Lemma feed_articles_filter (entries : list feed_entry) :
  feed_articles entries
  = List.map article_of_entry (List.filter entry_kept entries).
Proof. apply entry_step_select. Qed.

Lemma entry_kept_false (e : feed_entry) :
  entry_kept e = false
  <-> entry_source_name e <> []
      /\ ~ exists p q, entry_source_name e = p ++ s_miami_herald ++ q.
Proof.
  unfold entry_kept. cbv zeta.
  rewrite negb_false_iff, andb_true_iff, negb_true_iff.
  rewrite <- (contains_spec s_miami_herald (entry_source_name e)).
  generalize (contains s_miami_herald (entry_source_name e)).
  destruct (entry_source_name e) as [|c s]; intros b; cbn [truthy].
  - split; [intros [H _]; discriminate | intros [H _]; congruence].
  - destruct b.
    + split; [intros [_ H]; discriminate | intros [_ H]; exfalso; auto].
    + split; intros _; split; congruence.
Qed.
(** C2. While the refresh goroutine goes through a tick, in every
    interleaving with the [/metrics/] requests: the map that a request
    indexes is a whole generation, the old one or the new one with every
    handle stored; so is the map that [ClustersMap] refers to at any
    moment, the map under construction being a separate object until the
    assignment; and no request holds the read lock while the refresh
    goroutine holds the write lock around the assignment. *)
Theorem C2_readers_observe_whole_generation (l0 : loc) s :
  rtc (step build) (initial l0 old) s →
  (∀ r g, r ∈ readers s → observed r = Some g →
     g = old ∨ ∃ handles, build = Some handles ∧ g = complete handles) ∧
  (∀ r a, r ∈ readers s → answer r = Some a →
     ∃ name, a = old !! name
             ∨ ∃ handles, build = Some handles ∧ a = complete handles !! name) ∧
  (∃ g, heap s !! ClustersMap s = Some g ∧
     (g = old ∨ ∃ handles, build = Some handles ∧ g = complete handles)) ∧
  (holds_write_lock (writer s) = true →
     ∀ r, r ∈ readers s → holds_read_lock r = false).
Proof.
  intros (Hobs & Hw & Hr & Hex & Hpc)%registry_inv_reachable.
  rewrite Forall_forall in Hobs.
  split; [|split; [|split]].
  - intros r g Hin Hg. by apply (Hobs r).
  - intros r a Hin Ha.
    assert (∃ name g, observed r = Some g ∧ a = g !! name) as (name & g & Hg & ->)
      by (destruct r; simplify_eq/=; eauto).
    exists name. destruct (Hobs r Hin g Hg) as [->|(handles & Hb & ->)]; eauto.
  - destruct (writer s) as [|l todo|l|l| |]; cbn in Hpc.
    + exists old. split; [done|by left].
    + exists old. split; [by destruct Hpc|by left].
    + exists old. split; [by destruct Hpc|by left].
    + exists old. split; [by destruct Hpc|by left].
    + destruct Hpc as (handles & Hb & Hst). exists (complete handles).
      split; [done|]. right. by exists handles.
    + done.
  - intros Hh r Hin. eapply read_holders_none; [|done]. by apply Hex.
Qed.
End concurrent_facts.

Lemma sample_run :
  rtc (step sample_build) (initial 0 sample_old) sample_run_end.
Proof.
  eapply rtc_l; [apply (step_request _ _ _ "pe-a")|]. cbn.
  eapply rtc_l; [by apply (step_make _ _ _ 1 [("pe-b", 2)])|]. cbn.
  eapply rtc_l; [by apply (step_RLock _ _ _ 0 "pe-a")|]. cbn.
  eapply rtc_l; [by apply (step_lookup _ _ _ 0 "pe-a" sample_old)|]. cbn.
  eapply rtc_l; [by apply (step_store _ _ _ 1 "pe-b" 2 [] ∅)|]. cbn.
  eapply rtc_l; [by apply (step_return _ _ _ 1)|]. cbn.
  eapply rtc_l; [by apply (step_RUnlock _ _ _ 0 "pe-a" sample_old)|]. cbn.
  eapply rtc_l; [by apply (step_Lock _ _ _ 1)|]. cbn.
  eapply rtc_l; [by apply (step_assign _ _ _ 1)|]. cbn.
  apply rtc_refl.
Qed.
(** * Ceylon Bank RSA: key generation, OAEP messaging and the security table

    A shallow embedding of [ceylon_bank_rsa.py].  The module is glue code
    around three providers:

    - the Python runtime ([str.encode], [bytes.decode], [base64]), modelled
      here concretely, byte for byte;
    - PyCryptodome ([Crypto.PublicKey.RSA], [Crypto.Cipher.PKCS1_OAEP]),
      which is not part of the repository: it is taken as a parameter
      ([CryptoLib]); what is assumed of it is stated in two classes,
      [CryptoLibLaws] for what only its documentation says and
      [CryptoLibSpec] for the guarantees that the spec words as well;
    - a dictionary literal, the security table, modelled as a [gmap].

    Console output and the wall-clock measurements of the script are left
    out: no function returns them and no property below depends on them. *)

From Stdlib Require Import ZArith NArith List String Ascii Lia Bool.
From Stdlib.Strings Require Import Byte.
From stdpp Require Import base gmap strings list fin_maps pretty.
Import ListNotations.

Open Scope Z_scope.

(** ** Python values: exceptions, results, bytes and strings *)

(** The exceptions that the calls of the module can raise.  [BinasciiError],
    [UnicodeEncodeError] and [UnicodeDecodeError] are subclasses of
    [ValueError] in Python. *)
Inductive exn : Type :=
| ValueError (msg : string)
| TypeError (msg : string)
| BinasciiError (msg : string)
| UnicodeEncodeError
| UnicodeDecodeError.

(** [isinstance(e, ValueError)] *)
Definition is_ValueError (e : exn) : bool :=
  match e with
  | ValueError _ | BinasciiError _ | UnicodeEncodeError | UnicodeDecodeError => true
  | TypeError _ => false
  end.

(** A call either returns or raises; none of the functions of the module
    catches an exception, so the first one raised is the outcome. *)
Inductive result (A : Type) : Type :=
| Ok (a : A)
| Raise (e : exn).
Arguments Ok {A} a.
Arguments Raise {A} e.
___
Exercise details: Reproduce the listing above verbatim.

Response for this exercise:
Lemma feed_articles_filter (entries : list feed_entry) :
  feed_articles entries
  = List.map article_of_entry (List.filter entry_kept entries).
Proof. apply entry_step_select. Qed.

Lemma entry_kept_false (e : feed_entry) :
  entry_kept e = false
  <-> entry_source_name e <> []
      /\ ~ exists p q, entry_source_name e = p ++ s_miami_herald ++ q.
Proof.
  unfold entry_kept. cbv zeta.
  rewrite negb_false_iff, andb_true_iff, negb_true_iff.
  rewrite <- (contains_spec s_miami_herald (entry_source_name e)).
  generalize (contains s_miami_herald (entry_source_name e)).
  destruct (entry_source_name e) as [|c s]; intros b; cbn [truthy].
  - split; [intros [H _]; discriminate | intros [H _]; congruence].
  - destruct b.
    + split; [intros [_ H]; discriminate | intros [_ H]; exfalso; auto].
    + split; intros _; split; congruence.
Qed.
(** C2. While the refresh goroutine goes through a tick, in every
    interleaving with the [/metrics/] requests: the map that a request
    indexes is a whole generation, the old one or the new one with every
    handle stored; so is the map that [ClustersMap] refers to at any
    moment, the map under construction being a separate object until the
    assignment; and no request holds the read lock while the refresh
    goroutine holds the write lock around the assignment. *)
Theorem C2_readers_observe_whole_generation (l0 : loc) s :
  rtc (step build) (initial l0 old) s →
  (∀ r g, r ∈ readers s → observed r = Some g →
     g = old ∨ ∃ handles, build = Some handles ∧ g = complete handles) ∧
  (∀ r a, r ∈ readers s → answer r = Some a →
     ∃ name, a = old !! name
             ∨ ∃ handles, build = Some handles ∧ a = complete handles !! name) ∧
  (∃ g, heap s !! ClustersMap s = Some g ∧
     (g = old ∨ ∃ handles, build = Some handles ∧ g = complete handles)) ∧
  (holds_write_lock (writer s) = true →
     ∀ r, r ∈ readers s → holds_read_lock r = false).
Proof.
  intros (Hobs & Hw & Hr & Hex & Hpc)%registry_inv_reachable.
  rewrite Forall_forall in Hobs.
  split; [|split; [|split]].
  - intros r g Hin Hg. by apply (Hobs r).
  - intros r a Hin Ha.
    assert (∃ name g, observed r = Some g ∧ a = g !! name) as (name & g & Hg & ->)
      by (destruct r; simplify_eq/=; eauto).
    exists name. destruct (Hobs r Hin g Hg) as [->|(handles & Hb & ->)]; eauto.
  - destruct (writer s) as [|l todo|l|l| |]; cbn in Hpc.
    + exists old. split; [done|by left].
    + exists old. split; [by destruct Hpc|by left].
    + exists old. split; [by destruct Hpc|by left].
    + exists old. split; [by destruct Hpc|by left].
    + destruct Hpc as (handles & Hb & Hst). exists (complete handles).
      split; [done|]. right. by exists handles.
    + done.
  - intros Hh r Hin. eapply read_holders_none; [|done]. by apply Hex.
Qed.
End concurrent_facts.

Lemma sample_run :
  rtc (step sample_build) (initial 0 sample_old) sample_run_end.
Proof.
  eapply rtc_l; [apply (step_request _ _ _ "pe-a")|]. cbn.
  eapply rtc_l; [by apply (step_make _ _ _ 1 [("pe-b", 2)])|]. cbn.
  eapply rtc_l; [by apply (step_RLock _ _ _ 0 "pe-a")|]. cbn.
  eapply rtc_l; [by apply (step_lookup _ _ _ 0 "pe-a" sample_old)|]. cbn.
  eapply rtc_l; [by apply (step_store _ _ _ 1 "pe-b" 2 [] ∅)|]. cbn.
  eapply rtc_l; [by apply (step_return _ _ _ 1)|]. cbn.
  eapply rtc_l; [by apply (step_RUnlock _ _ _ 0 "pe-a" sample_old)|]. cbn.
  eapply rtc_l; [by apply (step_Lock _ _ _ 1)|]. cbn.
  eapply rtc_l; [by apply (step_assign _ _ _ 1)|]. cbn.
  apply rtc_refl.
Qed.
(** * Ceylon Bank RSA: key generation, OAEP messaging and the security table

    A shallow embedding of [ceylon_bank_rsa.py].  The module is glue code
    around three providers:

    - the Python runtime ([str.encode], [bytes.decode], [base64]), modelled
      here concretely, byte for byte;
    - PyCryptodome ([Crypto.PublicKey.RSA], [Crypto.Cipher.PKCS1_OAEP]),
      which is not part of the repository: it is taken as a parameter
      ([CryptoLib]); what is assumed of it is stated in two classes,
      [CryptoLibLaws] for what only its documentation says and
      [CryptoLibSpec] for the guarantees that the spec words as well;
    - a dictionary literal, the security table, modelled as a [gmap].

    Console output and the wall-clock measurements of the script are left
    out: no function returns them and no property below depends on them. *)

From Stdlib Require Import ZArith NArith List String Ascii Lia Bool.
From Stdlib.Strings Require Import Byte.
From stdpp Require Import base gmap strings list fin_maps pretty.
Import ListNotations.

Open Scope Z_scope.

(** ** Python values: exceptions, results, bytes and strings *)

(** The exceptions that the calls of the module can raise.  [BinasciiError],
    [UnicodeEncodeError] and [UnicodeDecodeError] are subclasses of
    [ValueError] in Python. *)
Inductive exn : Type :=
| ValueError (msg : string)
| TypeError (msg : string)
| BinasciiError (msg : string)
| UnicodeEncodeError
| UnicodeDecodeError.

(** [isinstance(e, ValueError)] *)
Definition is_ValueError (e : exn) : bool :=
  match e with
  | ValueError _ | BinasciiError _ | UnicodeEncodeError | UnicodeDecodeError => true
  | TypeError _ => false
  end.

(** A call either returns or raises; none of the functions of the module
    catches an exception, so the first one raised is the outcome. *)
Inductive result (A : Type) : Type :=
| Ok (a : A)
| Raise (e : exn).
Arguments Ok {A} a.
Arguments Raise {A} e.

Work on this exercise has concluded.